Search the records below for "length"; copy each line that has it.
____ INFORMATION SHOWN
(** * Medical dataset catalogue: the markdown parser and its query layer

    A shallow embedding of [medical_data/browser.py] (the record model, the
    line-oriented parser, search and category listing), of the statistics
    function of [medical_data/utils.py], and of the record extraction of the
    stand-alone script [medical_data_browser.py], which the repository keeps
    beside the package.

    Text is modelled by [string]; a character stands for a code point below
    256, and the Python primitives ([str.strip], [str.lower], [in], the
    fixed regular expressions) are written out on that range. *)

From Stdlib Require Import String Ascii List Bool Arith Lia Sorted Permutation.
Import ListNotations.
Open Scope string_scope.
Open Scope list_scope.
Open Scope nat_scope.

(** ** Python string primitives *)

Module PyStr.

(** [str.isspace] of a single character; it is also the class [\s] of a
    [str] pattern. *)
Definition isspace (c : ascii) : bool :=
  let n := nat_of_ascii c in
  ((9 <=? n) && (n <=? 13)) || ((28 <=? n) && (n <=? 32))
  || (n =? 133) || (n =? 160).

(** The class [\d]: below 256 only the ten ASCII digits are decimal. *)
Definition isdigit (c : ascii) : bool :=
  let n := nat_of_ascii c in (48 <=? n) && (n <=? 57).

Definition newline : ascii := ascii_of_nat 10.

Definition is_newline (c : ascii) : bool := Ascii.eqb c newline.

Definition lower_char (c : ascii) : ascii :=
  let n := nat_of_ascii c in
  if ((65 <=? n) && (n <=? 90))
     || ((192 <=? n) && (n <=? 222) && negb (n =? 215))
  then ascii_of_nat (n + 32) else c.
________
____ INFORMATION SHOWN
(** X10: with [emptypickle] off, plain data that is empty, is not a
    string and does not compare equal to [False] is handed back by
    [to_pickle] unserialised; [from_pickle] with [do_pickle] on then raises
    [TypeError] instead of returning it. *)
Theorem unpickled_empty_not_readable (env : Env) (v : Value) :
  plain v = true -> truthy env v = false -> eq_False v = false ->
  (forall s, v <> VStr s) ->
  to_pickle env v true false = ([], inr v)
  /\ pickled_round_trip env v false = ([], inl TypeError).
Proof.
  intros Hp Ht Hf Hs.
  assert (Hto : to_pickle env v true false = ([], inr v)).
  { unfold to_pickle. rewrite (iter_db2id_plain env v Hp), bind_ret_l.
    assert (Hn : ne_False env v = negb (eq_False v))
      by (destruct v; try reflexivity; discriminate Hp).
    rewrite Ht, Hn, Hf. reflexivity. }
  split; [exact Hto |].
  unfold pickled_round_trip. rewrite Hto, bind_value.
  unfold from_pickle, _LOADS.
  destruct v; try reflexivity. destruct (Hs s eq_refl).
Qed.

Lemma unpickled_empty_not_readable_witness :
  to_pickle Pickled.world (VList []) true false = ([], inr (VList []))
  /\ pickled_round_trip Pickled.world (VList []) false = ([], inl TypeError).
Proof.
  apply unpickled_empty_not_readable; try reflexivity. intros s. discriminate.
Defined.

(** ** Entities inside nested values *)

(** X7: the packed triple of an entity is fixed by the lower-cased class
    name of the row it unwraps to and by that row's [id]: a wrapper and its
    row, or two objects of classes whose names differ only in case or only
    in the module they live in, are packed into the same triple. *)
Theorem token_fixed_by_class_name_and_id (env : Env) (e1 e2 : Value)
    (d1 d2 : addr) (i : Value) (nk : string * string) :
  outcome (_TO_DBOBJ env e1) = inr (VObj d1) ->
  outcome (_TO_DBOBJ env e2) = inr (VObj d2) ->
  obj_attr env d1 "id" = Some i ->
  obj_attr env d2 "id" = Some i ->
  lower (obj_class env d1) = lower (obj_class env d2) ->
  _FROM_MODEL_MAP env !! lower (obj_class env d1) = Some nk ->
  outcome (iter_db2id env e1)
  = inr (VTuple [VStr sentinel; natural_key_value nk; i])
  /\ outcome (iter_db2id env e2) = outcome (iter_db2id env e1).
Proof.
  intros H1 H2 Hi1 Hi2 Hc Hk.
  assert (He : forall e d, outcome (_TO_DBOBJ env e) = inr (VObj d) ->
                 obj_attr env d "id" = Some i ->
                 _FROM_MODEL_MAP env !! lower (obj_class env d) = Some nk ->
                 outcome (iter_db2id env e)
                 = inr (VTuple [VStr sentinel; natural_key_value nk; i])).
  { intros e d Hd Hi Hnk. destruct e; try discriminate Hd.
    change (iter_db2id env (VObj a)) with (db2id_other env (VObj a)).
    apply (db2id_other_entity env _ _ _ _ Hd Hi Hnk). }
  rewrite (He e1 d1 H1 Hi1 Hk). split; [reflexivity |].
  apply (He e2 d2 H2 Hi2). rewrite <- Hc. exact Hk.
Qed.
________
____ INFORMATION SHOWN
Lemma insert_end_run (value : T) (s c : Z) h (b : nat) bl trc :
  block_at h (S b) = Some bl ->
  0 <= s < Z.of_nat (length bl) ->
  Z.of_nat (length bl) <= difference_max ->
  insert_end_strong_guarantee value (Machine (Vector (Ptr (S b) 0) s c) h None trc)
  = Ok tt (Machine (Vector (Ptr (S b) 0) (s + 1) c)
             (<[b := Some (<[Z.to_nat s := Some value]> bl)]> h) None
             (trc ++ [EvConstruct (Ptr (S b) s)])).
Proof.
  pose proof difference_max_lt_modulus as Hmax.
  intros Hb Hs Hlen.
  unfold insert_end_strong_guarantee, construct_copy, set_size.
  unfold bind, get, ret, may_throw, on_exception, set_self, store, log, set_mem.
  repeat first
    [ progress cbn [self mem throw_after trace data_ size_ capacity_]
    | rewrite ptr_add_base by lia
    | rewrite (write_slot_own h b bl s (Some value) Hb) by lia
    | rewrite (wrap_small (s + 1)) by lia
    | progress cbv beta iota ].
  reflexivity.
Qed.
________
■ SOLUTION TO THE PROBLEM:
  0 <= s < Z.of_nat (length bl) ->
  Z.of_nat (length bl) <= difference_max ->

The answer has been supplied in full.